- _WORK ITEM_: Return the number of lines below with "true" in them, and nothing else.

- _MATERIAL FOR THIS EXERCISE_:
BEGIN

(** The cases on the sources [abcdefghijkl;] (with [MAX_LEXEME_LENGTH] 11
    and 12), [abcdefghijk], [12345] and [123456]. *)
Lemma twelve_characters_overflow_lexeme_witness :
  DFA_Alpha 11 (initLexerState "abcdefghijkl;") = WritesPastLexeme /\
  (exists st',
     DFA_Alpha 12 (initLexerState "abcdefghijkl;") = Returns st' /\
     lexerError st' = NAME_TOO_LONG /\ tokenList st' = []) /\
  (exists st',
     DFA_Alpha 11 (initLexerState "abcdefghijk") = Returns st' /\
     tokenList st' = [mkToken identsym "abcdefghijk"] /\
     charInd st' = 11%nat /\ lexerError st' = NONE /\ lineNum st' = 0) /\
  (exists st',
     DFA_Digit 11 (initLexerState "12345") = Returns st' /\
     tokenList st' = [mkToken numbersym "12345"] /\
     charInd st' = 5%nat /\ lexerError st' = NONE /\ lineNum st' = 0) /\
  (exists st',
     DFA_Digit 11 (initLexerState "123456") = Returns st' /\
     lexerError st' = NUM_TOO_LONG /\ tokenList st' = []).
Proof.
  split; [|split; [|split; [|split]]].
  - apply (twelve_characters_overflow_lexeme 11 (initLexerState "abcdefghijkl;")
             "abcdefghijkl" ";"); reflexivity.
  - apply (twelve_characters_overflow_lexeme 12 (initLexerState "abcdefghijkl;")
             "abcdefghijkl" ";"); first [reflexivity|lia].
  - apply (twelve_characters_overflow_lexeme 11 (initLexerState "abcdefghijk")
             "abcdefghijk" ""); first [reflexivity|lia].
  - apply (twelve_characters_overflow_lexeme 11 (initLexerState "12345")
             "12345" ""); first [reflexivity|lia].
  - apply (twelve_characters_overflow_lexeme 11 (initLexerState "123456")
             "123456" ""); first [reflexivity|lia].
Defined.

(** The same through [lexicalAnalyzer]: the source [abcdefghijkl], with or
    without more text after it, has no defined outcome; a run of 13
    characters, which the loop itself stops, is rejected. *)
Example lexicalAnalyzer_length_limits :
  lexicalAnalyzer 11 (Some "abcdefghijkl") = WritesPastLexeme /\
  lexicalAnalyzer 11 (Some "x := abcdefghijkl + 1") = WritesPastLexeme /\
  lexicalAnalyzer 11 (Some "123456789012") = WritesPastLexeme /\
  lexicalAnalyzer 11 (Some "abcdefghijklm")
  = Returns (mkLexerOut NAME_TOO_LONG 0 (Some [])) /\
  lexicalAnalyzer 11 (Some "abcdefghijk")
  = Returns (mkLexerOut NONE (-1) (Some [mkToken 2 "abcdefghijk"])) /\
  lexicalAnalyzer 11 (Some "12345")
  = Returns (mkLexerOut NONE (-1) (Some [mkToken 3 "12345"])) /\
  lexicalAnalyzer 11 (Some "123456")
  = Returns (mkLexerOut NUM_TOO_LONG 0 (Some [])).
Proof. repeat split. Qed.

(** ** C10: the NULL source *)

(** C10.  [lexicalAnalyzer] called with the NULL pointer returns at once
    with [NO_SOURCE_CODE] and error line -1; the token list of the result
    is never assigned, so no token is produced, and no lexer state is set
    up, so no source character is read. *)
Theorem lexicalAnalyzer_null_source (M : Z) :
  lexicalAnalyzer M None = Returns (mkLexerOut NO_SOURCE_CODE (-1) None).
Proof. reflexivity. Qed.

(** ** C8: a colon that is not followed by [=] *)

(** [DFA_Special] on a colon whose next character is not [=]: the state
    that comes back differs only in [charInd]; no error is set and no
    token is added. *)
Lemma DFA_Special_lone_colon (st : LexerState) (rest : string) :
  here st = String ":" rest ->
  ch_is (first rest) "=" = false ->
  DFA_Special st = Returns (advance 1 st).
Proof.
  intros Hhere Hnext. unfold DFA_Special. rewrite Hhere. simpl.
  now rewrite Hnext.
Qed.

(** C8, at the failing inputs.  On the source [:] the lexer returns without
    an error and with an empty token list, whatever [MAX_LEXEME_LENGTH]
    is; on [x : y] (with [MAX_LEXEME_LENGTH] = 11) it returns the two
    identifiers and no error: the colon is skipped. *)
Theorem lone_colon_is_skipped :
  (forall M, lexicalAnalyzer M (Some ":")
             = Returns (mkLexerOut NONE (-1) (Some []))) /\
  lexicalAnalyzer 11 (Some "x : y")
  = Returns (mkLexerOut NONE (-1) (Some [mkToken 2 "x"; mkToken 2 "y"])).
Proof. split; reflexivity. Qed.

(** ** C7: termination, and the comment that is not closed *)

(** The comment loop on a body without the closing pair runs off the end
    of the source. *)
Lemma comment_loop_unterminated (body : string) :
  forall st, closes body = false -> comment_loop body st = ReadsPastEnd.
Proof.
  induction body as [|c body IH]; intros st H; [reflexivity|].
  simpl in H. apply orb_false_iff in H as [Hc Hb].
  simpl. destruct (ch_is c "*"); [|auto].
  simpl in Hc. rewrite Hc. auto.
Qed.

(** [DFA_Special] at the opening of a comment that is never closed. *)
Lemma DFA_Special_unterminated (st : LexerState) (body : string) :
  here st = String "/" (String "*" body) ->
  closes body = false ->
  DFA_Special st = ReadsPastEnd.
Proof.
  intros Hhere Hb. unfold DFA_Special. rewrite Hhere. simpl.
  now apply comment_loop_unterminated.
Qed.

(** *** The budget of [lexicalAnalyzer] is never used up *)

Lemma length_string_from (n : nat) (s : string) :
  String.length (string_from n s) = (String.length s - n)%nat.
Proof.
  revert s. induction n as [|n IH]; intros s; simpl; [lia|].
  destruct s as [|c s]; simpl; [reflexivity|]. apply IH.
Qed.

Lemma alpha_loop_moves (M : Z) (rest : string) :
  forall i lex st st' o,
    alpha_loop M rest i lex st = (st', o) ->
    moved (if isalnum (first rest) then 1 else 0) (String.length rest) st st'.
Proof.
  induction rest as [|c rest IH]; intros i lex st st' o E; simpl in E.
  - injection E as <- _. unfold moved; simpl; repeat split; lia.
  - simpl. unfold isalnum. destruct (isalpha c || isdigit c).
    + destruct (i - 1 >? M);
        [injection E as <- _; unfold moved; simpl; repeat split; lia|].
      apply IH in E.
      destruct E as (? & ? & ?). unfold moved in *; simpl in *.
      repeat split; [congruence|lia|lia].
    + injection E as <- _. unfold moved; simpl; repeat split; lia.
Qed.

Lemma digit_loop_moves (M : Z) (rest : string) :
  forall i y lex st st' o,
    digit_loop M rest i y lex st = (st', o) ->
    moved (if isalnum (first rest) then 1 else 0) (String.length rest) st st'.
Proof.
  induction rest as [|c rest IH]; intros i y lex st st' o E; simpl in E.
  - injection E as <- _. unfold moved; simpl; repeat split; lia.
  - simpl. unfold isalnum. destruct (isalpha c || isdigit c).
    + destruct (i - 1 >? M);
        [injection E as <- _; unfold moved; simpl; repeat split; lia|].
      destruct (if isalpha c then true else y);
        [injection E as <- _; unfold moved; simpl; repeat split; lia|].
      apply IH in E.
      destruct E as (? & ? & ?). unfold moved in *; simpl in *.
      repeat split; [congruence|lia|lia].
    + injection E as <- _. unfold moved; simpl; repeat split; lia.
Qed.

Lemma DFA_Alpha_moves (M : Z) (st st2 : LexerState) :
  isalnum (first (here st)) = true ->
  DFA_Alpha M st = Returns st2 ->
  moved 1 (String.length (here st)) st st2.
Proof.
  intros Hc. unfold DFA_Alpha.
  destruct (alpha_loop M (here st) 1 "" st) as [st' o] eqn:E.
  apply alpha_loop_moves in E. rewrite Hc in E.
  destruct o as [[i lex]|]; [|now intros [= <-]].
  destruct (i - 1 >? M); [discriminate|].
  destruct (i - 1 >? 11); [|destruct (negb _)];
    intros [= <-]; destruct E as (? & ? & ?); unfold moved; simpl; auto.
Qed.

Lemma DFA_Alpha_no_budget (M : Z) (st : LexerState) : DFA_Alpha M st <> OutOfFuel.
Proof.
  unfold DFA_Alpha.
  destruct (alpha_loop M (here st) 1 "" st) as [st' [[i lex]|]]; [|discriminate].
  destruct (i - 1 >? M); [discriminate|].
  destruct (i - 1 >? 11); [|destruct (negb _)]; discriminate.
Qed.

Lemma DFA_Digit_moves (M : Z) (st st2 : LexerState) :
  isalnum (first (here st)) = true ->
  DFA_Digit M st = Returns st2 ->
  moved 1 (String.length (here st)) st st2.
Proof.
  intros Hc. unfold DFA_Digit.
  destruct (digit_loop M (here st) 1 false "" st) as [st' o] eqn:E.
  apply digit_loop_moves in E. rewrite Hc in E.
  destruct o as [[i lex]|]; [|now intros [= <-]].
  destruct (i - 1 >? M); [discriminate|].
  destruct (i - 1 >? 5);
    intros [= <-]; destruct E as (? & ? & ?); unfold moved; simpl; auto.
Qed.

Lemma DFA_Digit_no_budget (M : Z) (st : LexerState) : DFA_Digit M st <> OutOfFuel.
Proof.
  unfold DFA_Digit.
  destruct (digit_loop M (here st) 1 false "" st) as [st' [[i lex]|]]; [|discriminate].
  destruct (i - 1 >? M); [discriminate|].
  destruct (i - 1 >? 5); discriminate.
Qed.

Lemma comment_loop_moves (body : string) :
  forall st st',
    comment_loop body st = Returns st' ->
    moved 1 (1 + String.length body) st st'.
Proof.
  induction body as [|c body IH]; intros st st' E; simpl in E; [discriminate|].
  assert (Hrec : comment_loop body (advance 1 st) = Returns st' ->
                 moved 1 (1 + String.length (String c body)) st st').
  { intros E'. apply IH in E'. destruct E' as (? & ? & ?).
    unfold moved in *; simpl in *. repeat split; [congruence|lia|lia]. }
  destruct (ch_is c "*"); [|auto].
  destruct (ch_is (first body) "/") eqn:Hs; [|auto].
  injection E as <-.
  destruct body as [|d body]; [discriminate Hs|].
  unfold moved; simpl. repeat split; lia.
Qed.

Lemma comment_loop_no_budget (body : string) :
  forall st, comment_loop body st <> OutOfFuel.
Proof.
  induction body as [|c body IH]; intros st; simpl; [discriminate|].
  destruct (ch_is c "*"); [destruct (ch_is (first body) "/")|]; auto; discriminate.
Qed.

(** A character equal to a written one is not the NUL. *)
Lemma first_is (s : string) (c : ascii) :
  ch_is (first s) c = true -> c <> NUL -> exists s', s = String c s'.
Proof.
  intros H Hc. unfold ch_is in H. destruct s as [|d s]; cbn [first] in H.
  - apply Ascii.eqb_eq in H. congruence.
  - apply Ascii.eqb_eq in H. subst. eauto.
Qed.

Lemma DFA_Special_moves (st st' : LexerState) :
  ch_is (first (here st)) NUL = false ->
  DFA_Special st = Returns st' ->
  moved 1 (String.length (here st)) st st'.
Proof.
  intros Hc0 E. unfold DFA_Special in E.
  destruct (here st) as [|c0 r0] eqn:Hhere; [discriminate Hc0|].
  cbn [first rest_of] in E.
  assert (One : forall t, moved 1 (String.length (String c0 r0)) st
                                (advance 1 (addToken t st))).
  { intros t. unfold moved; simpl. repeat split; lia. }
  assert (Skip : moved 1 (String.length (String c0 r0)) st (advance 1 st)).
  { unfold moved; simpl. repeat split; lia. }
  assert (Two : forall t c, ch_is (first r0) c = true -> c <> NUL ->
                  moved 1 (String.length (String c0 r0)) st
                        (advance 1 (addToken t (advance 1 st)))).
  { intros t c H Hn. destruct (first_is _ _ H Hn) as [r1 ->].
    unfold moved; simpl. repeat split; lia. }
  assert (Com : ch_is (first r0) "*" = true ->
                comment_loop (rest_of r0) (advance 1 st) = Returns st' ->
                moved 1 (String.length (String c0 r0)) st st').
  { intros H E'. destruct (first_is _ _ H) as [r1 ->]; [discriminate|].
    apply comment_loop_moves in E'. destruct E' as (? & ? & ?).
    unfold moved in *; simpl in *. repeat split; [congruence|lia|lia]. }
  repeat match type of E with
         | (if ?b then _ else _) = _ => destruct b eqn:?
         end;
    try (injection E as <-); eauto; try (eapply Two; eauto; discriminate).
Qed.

END

- _EXERCISE SOLUTION_: 6